A metodologia compreendeu dois passos: a problematização da realidade e pesquisa bibliográfica.

Todos os anos no CIEJA Butantã, fazemos uma avaliação do PEA- Projeto Especial de Ação, que se apresenta como um instrumento de planejamento das ações de formação da equipe docente. O PEA orienta nossa formação coletiva, ele é discutido e desenvolvido por todos os educadores da unidade escolar. Em seu desenvolvimento, são escolhidos os temas a serem estudados e decididos como isso acontecerá na prática. Para que o PEA possa ser viabilizado, ele deve ser avaliado por todos que dele participam. Por isso duas vezes ao ano as Orientadoras Pedagógicas constroem um instrumento de avaliação de maneira que todos possam se colocar para que o PEA seja significativo em nossa formação.

A partir da avaliação do PEA se faz uma tabulação dos dados e se faz uma devolutiva a todos. Dessa forma podemos reavaliar nossa prática e questionando-a e confrontando-a.

E é exatamente a avaliação do PEA que usaremos como prática e como instrumento de análise para subsidiar nossa pesquisa.

Na primeira avaliação (anexo) propomos aos educadores do CIEJA Butantã que comentassem sobre as cinco ações que foram propostas no PEA no inicio do ano e refletissem sobre o caminho percorrido. Na segunda avaliação do PEA (anexo) propomos aos educadores do CIEJA BT duas questões para que pudessem atribuir um conceito aos objetivos e metas de nosso Projeto: “Formação discentes e docentes: um caminho para uma aprendizagem autônoma”.

A partir das avaliações foram construídos gráficos para que nos auxiliassem na compreensão das respostas e portanto, necessidades a serem pensadas e melhoradas.
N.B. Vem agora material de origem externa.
(** Along an admission without tolerated errors, every check in scope was run and
    returned nothing, in a state with the view of the last one. *)
Lemma admits_each muted scoped cs w w' :
  admits mw request muted scoped cs w w' -> (forall e, tolerated config e = false) ->
  (forall c, c ∈ cs -> keeps same_view (check c mw request)) ->
  same_view w w' /\
  forall c, c ∈ cs -> in_scope scoped c = true ->
    exists wc wc', check c mw request wc = (Ok None, wc') /\ same_view wc w'.
Proof.
  induction 1 as [w|c cs w w' Hs H IH|c cs w w1 w' Hs Hc H IH|c cs w w1 e w' Hs Hc Ht Hrep H IH]; intros Hno Hv.
  - split; [reflexivity|]. by intros c Hc%elem_of_nil.
  - destruct IH as [Hww IH]; [done|intros; apply Hv; by right|]. split; [done|].
    intros c' [->|Hc']%elem_of_cons Hs'; [congruence|by apply IH].
  - destruct IH as [Hww IH]; [done|intros; apply Hv; by right|].
    assert (same_view w w1) as Hw1 by (pose proof (Hv c (list_elem_of_here _ _) w) as Hx; by rewrite Hc in Hx).
    assert (same_view w w') as Hall by (by etransitivity). split; [done|].
    intros c' [->|Hc']%elem_of_cons Hs'; [by exists w, w1|by apply IH].
  - by rewrite Hno in Ht.
Qed.

Lemma strict_untolerated e : fail_secure config = true -> redis_fail_open config = false -> tolerated config e = false.
Proof. unfold tolerated. intros -> ->. by rewrite andb_false_r. Qed.

Lemma build_checks_head : exists rest, _build_checks mw = mkCheck "route_config" true always RouteConfigCheck_check :: rest /\
  forall c, c ∈ rest <-> c ∈ DEFAULT_CHECK_CLASSES /\ check_name c <> "route_config" /\
                         applies_to c config (_collect_route_configs mw) = true.
Proof.
  unfold _build_checks. set (tl := List.tl DEFAULT_CHECK_CLASSES).
  exists (List.filter (fun c => applies_to c config (_collect_route_configs mw)) tl).
  split; [reflexivity|]. intros c.
  rewrite list_elem_of_In, List.filter_In, <- list_elem_of_In. subst tl. split.
  - intros [Hc Ha]. split; [by right|]. split; [|done]. unfold DEFAULT_CHECK_CLASSES in Hc. cbn [List.tl] in Hc.
    repeat (apply elem_of_cons in Hc as [->|Hc]; [done|]). by apply elem_of_nil in Hc.
  - intros (Hc & Hne & Ha). split; [|done]. unfold DEFAULT_CHECK_CLASSES in Hc.
    apply elem_of_cons in Hc as [->|Hc]; [done|exact Hc].
Qed.

(** Every check but the first found nothing to object to, where the route's rules
    are those of the end: it was run, or it would have done nothing. *)
Lemma every_check_passes muted scoped w w' c :
  fail_secure config = true -> redis_fail_open config = false ->
  admits mw request muted scoped (_build_checks mw) w w' -> route_known mw w' ->
  c ∈ DEFAULT_CHECK_CLASSES -> check_name c <> "route_config" -> in_scope scoped c = true ->
  exists wc wc', check c mw request wc = (Ok None, wc') /\
    st_route_config (w_state wc) = st_route_config (w_state w') /\
    st_client_ip (w_state wc) = st_client_ip (w_state w').
Proof.
  intros Hf Hr Ha Hk Hc Hne Hs. destruct build_checks_head as (rest & Hb & Hrest).
  destruct (applies_to c config (_collect_route_configs mw)) eqn:Happ.
  - assert (exists w1, admits mw request muted scoped rest w1 w') as [w1 Ha1].
    { rewrite Hb in Ha. inversion Ha; subst; eauto. }
    destruct (admits_each muted scoped rest w1 w' Ha1) as [_ Hall].
    + intros e. by apply strict_untolerated.
    + intros c' Hc'. apply Hrest in Hc' as (? & ? & _). by apply checks_keep_view.
    + destruct (Hall c) as (wc & wc' & Hrun & Hv1 & Hv2 & _); [by apply Hrest|done|]. by exists wc, wc'.
  - set (wc := forget_detection w').
    assert (st_route_config (w_state wc) = st_route_config (w_state w') /\
            st_client_ip (w_state wc) = st_client_ip (w_state w')) as [Hv1 Hv2] by (by destruct w' as [? [] ? ? ? ? ? ? ?]).
    destruct (inapplicable_idle mw request c wc Hc Happ) as (wc' & Hrun & _).
    + intros d rc Hd. rewrite Hv1. by apply Hk.
    + intros rc r. by destruct w' as [? [] ? ? ? ? ? ? ?].
    + by exists wc, wc'.
Qed.

Lemma admission_meets_rules src w pl w' pl' rc :
  passive_mode config = false -> fail_secure config = true -> redis_fail_open config = false ->
  rebuilds src -> pl_checks (current_pipeline src pl) = _build_checks mw ->
  st_exclusion_scoped (w_state w) = false ->
  execute mw src request (w, pl) = (Ok None, (w', pl')) ->
  st_route_config (w_state w') = Some rc -> route_known mw w' ->
  meets_route_rules mw request rc.
Proof.
  intros Hp Hf Hr Hb Hcs Hs Hex Hrc Hk. apply execute_run_inv in Hex as [-> Ha]; [|done]. rewrite Hcs, Hs in Ha.
  assert (forall i c, DEFAULT_CHECK_CLASSES !! S i = Some c -> exists wc wc',
    check c mw request wc = (Ok None, wc') /\ on_route rc wc) as Hpass.
  { intros i c Hi. destruct (every_check_passes _ false _ w' c Hf Hr Ha Hk) as (wc & wc' & Hrun & Hv & _).
    - by eapply list_elem_of_lookup_2.
    - unfold DEFAULT_CHECK_CLASSES in Hi. do 16 (destruct i as [|i]; [cbn [lookup list_lookup] in Hi; injection Hi as <-; done|]).
      by destruct i.
    - done.
    - exists wc, wc'. split; [done|]. unfold on_route. congruence. }
  destruct (Hpass 1%nat _ eq_refl) as (w1 & w1' & H1 & Hr1). destruct (Hpass 3%nat _ eq_refl) as (w2 & w2' & H2 & Hr2).
  destruct (Hpass 4%nat _ eq_refl) as (w3 & w3' & H3 & Hr3). destruct (Hpass 5%nat _ eq_refl) as (w4 & w4' & H4 & Hr4).
  destruct (Hpass 6%nat _ eq_refl) as (w5 & w5' & H5 & Hr5). destruct (Hpass 8%nat _ eq_refl) as (w6 & w6' & H6 & Hr6).
  cbn [check] in *. unfold RequiredHeadersCheck_check in H3. rewrite (run_on_route _ rc) in H3 by done.
  pose proof (size_content_passes mw request Hp rc w2 w2' Hr2 H2) as [Hsize Htype].
  pose proof (authentication_passes mw request Hp rc w4 w4' Hr4 H4) as [Hpresence Hauth].
  split; [exact (https_passes mw request Hp rc w1 w1' Hr1 H1)|exact Hsize|exact Htype
         |exact (required_headers_pass mw request Hp _ w3 w3' H3)|exact Hpresence|exact Hauth
         |exact (referrer_passes mw request Hp rc w5 w5' Hr5 H5)|exact (time_window_passes mw request Hp rc w6 w6' Hr6 H6)].
Qed.

(** C2: In active mode with errors not tolerated, a request that the default pipeline
    admits outside the excluded paths meets every rule of its route: HTTPS, declared
    size and content type, required headers, credentials, referrer and time window
    (the window at some reading of the clock during the processing, the credentials in
    some state of it). *)
Theorem admitted_requests_meet_route_rules src w pl w' pl' rc :
  passive_mode config = false -> fail_secure config = true -> redis_fail_open config = false ->
  rebuilds src -> pl_checks (current_pipeline src pl) = _build_checks mw ->
  st_exclusion_scoped (w_state w) = false ->
  execute mw src request (w, pl) = (Ok None, (w', pl')) ->
  st_route_config (w_state w') = Some rc -> route_known mw w' ->
  meets_route_rules mw request rc.
Proof. apply admission_meets_rules. Qed.
End admitted.

(** * Banned clients *)

(** What is asked of the application's callables: none turns the clock back. *)
Class EngineLaws `{Eng : Engine} : Prop := {
  el_on_block : forall h r p, keeps ticks_le (on_block_hook h r p);
  el_on_error : forall h st e, keeps ticks_le (on_error_hook h st e);
  el_modifier : forall f r, keeps ticks_le (custom_response_modifier_fn f r);
  el_validator : forall v r, keeps ticks_le (custom_validator_fn v r);
  el_verifier : forall v r c, keeps ticks_le (auth_verifier_fn v r c)
}.

Section banned.
Context `{Eng : Engine} `{L : !EngineLaws}
  `{C : !TTLCache string Z BAN_CACHE_SIZE (seconds LOCAL_CACHE_TTL_CAP_SECONDS)}
  `{P : !TTLCache string bool PATH_CACHE_SIZE PATH_CACHE_TTL}
  `{HC : !TTLCache string headers HEADERS_CACHE_SIZE HEADERS_CACHE_TTL}.

Context (mw : Middleware) (request : Request).

#[local] Abbreviation config := (mw_config mw).

(** The bans are not touched, and time goes on. *)
Definition bans_untouched (w w' : World) : Prop := w_ban w' = w_ban w /\ ticks_le (w_sys w) (w_sys w').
Para melhor compreensão do trabalho de pesquisa, o Capítulo I Repensando a formação dos educadores de EJA traz o questionamento sobre a necessidade de mudança na formação dos professores de EJA sob a perspectiva da Economia Solidária; o Capítulo II retoma o processo de aprendizagem nascido e fortalecido no cotidiano da sala de aula do ensino de professor e da coordenação pedagógica e a história da construção do trabalho coletivo no CIEJA Butantã, no Capítulo III A Economia Solidária e o trabalho coletivo para a formação de professores buscamos situar a necessidade de reeducação dos professores de EJA.
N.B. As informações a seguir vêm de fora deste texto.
(* ===== verification/Clearance.v ===== *)
(** What the default pipeline has established of the client of an admitted request:
    the counterpart of [Enforcement] for the rules that are not a route's own. *)
From S2P Require Import Prelude PyStr PyDict IpAddr IpAddrText Sys Sample Config Redaction Request IpExtraction TTL Redis IpBan.
From S2P Require Import RateLimit Cloud AccessControl Middleware Helpers RateLimiter SampleEngine Checks Pipeline.
From S2P Require Import CheckFacts Enforcement.
From S2P Require Import Json SecurityHeaders.

Section clearance.
Context `{Eng : Engine} `{C : !TTLCache string Z BAN_CACHE_SIZE (seconds LOCAL_CACHE_TTL_CAP_SECONDS)}
  `{P : !TTLCache string bool PATH_CACHE_SIZE PATH_CACHE_TTL}
  `{HC : !TTLCache string headers HEADERS_CACHE_SIZE HEADERS_CACHE_TTL}.

Context (mw : Middleware) (request : Request).

#[local] Abbreviation config := (mw_config mw).

(** The call of [is_ip_banned] that the address rules make, unless the route bypasses bans. *)
Definition ban_query (client_ip : string) (route_config : option RouteConfig) (w : World) : res bool * (Sys * BanManager) :=
  if should_bypass_check "ip_ban" route_config then (Ok false, (w_sys w, w_ban w))
  else is_ip_banned client_ip (w_sys w, w_ban w).

(** A client, on a route with these rules, that nothing refuses.  [w] is the state
    in which the address rules are reached. *)
Record cleared (client_ip : string) (route_config : option RouteConfig) (w : World) : Prop := {
  cl_emergency : emergency_mode config = true ->
    exists addr, ip_address client_ip = Some addr /\
                 _ip_in_list addr client_ip (Some (emergency_whitelist config)) = Ok true;
  cl_not_banned : fst (ban_query client_ip route_config w) = Ok false;
  cl_route : should_bypass_check "ip" route_config = false -> forall rc, route_config = Some rc ->
    exists verdict, check_route_ip_access client_ip rc (mw_geo mw) = Ok verdict /\ verdict <> Some false;
  cl_access : should_bypass_check "ip" route_config = false ->
    exists skip_countries r,
      _route_country_whitelist_matched client_ip route_config (mw_geo mw) = Ok skip_countries /\
      fst (check_ip_access client_ip config (mw_geo mw) (_route_overrides_ip_lists route_config) skip_countries
             (fst (snd (ban_query client_ip route_config w)), w_cloud w)) = Ok r /\
      allowed r = true
}.

Context (Hactive : passive_mode config = false).

#[local] Abbreviation loud := (returns (fun r : option Response => r <> None)).

Lemma state_run {A B} (f : RequestState -> A) (k : A -> W B) w : bind (state f) k w = k (f (w_state w)) w.
Proof. done. Qed.

(** A client address that is there. *)
Definition client_is (client_ip : string) (w : World) : Prop :=
  client_ip <> "" /\ st_client_ip (w_state w) = Some client_ip.

Lemma emergency_passes client_ip w w1 :
  client_is client_ip w -> EmergencyModeCheck_check mw request w = (Ok None, w1) -> emergency_mode config = true ->
  exists addr, ip_address client_ip = Some addr /\
               _ip_in_list addr client_ip (Some (emergency_whitelist config)) = Ok true.
Proof using Hactive.
  intros [Hne Hip] Hc He. unfold EmergencyModeCheck_check in Hc. cbv zeta in Hc. rewrite He in Hc. cbn [negb] in Hc.
  rewrite state_run, Hip in Hc. destruct client_ip as [|ch s]; [done|].
  rewrite (bind_ok _ _ _ (String ch s) w) in Hc by done. apply bind_ok_inv in Hc as (white & w2 & Hw & Hc).
  destruct white.
  - destruct (ip_address (String ch s)) as [addr|]; [|by injection Hw]. exists addr. split; [done|].
    unfold lift_res in Hw. by injection Hw.
  - exfalso. revert Hc. apply loud_some. apply returns_then. intros _. by apply then_deny_loud.
Qed.

Lemma banned_passes client_ip route_config w w1 :
  _check_banned_ip mw request client_ip route_config w = (Ok None, w1) ->
  fst (ban_query client_ip route_config w) = Ok false /\
  w_sys w1 = fst (snd (ban_query client_ip route_config w)) /\ w_cloud w1 = w_cloud w /\ w_state w1 = w_state w.
Proof using Hactive.
  intros Hc. unfold _check_banned_ip in Hc. cbv zeta in Hc. unfold ban_query.
  destruct (should_bypass_check "ip_ban" route_config); [by injection Hc as <-|].
  apply bind_ok_inv in Hc as (banned & w2 & Hq & Hc). destruct banned.
  - exfalso. revert Hc. apply loud_some. apply returns_then. intros _. by apply then_deny_loud.
  - injection Hc as <-. unfold on_bans, zoom in Hq. destruct (is_ip_banned client_ip _) as [r [sy bm]].
    injection Hq as -> <-. by destruct w.
Qed.

Lemma then_error_loud {A} (m : W A) code msg :
  loud (unless_passive config (m ;;; create_error_response config code msg)).
Proof using Hactive.
  unfold unless_passive. rewrite Hactive. apply returns_then. intros r. by apply returns_ret.
Qed.

Lemma route_access_passes client_ip rc w w1 :
  _check_route_ip_restrictions mw request client_ip rc w = (Ok None, w1) ->
  exists verdict, check_route_ip_access client_ip rc (mw_geo mw) = Ok verdict /\ verdict <> Some false.
Proof using Hactive.
  intros Hc. unfold _check_route_ip_restrictions in Hc. cbv zeta in Hc. apply bind_ok_inv in Hc as (v & w2 & Hv & Hc).
  unfold lift_res in Hv. injection Hv as Hv <-. exists v. split; [done|]. intros ->. revert Hc. apply loud_some.
  apply returns_then. intros _. apply returns_then. intros country. apply returns_then. intros [decorator violation].
  apply returns_then. intros _. apply then_error_loud.
Qed.

(** What [_resolve_global_ip_access] returned. *)
Lemma resolve_access_inv client_ip route_config w p w1 :
  _resolve_global_ip_access mw client_ip route_config w = (Ok p, w1) ->
  exists skip_countries,
    _route_country_whitelist_matched client_ip route_config (mw_geo mw) = Ok skip_countries /\
    fst (check_ip_access client_ip config (mw_geo mw) (_route_overrides_ip_lists route_config) skip_countries
           (w_sys w, w_cloud w)) = Ok (fst (fst p)).
Proof.
  unfold _resolve_global_ip_access. cbv zeta. intros Hc. apply bind_ok_inv in Hc as (skip & w2 & Hs & Hc).
  unfold lift_res in Hs. injection Hs as Hs <-. apply bind_ok_inv in Hc as (r & w3 & Hr & Hc).
  unfold on_clouds, zoom in Hr. apply bind_ok_inv in Hc as (ex & w4 & _ & Hc). injection Hc as <- _.
  exists skip. split; [done|]. destruct (check_ip_access _ _ _ _ _ _). by injection Hr as -> _.
Qed.

Lemma global_access_passes client_ip route_config escalate p w w1 :
  _check_global_ip_restrictions mw request client_ip route_config escalate (Some p) w = (Ok None, w1) ->
  allowed (fst (fst p)) = true.
Proof using Hactive.
  destruct p as [[r white] exempt]. unfold _check_global_ip_restrictions. cbv zeta. intros Hc.
  rewrite (bind_ok _ _ _ (r, white, exempt) w) in Hc by done. apply bind_ok_inv in Hc as ([] & w2 & _ & Hc).
  cbn [fst]. destruct (allowed r); [done|]. exfalso. revert Hc. apply loud_some.
  apply returns_then. intros _. apply returns_then. intros _. apply then_error_loud.
Qed.

Lemma global_access_resolved client_ip route_config escalate w w1 :
  _check_global_ip_restrictions mw request client_ip route_config escalate None w = (Ok None, w1) ->
  exists p w2, _resolve_global_ip_access mw client_ip route_config w = (Ok p, w2) /\ allowed (fst (fst p)) = true.
Proof using Hactive.
  unfold _check_global_ip_restrictions. cbv zeta. intros Hc. apply bind_ok_inv in Hc as (p & w2 & Hp & Hc).
  exists p, w2. split; [done|]. apply (global_access_passes client_ip route_config escalate p w2 w1).
  unfold _check_global_ip_restrictions. cbv zeta. by rewrite (bind_ok _ _ _ p w2).
Qed.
CAPÍTULO I – REPENSANDO A FORMAÇÃO DOS EDUCADORES DA EJA

Gostaríamos de iniciar este trabalho ressaltando duas questões básicas que vêm constituindo referências ou, poderíamos dizer, marcas identitárias da Educação de Jovens e Adultos (EJA). A primeira é a origem social dos educandos, ou seja, seu pertencimento ás camadas populares; e a segunda referência é a concepção de educação que norteia grande parte dos programas, projetos, ações de EJA. Uma concepção que, absorvendo o legado da educação popular, explicita sua intencionalidade: educação – um processo de formação humana que visa contribuir para o processo de mudança social.

Por camadas populares, entendemos aquelas que vivenciam o não-atendimento a questões básicas de sobrevivência (saúde, trabalho, alimentação, educação). E, para o campo da EJA, são jovens e adultos que não tendo tido o acesso e/ou permanência na escola, em idade que lhes era de direito, retornam hoje, buscando o resgate do mesmo.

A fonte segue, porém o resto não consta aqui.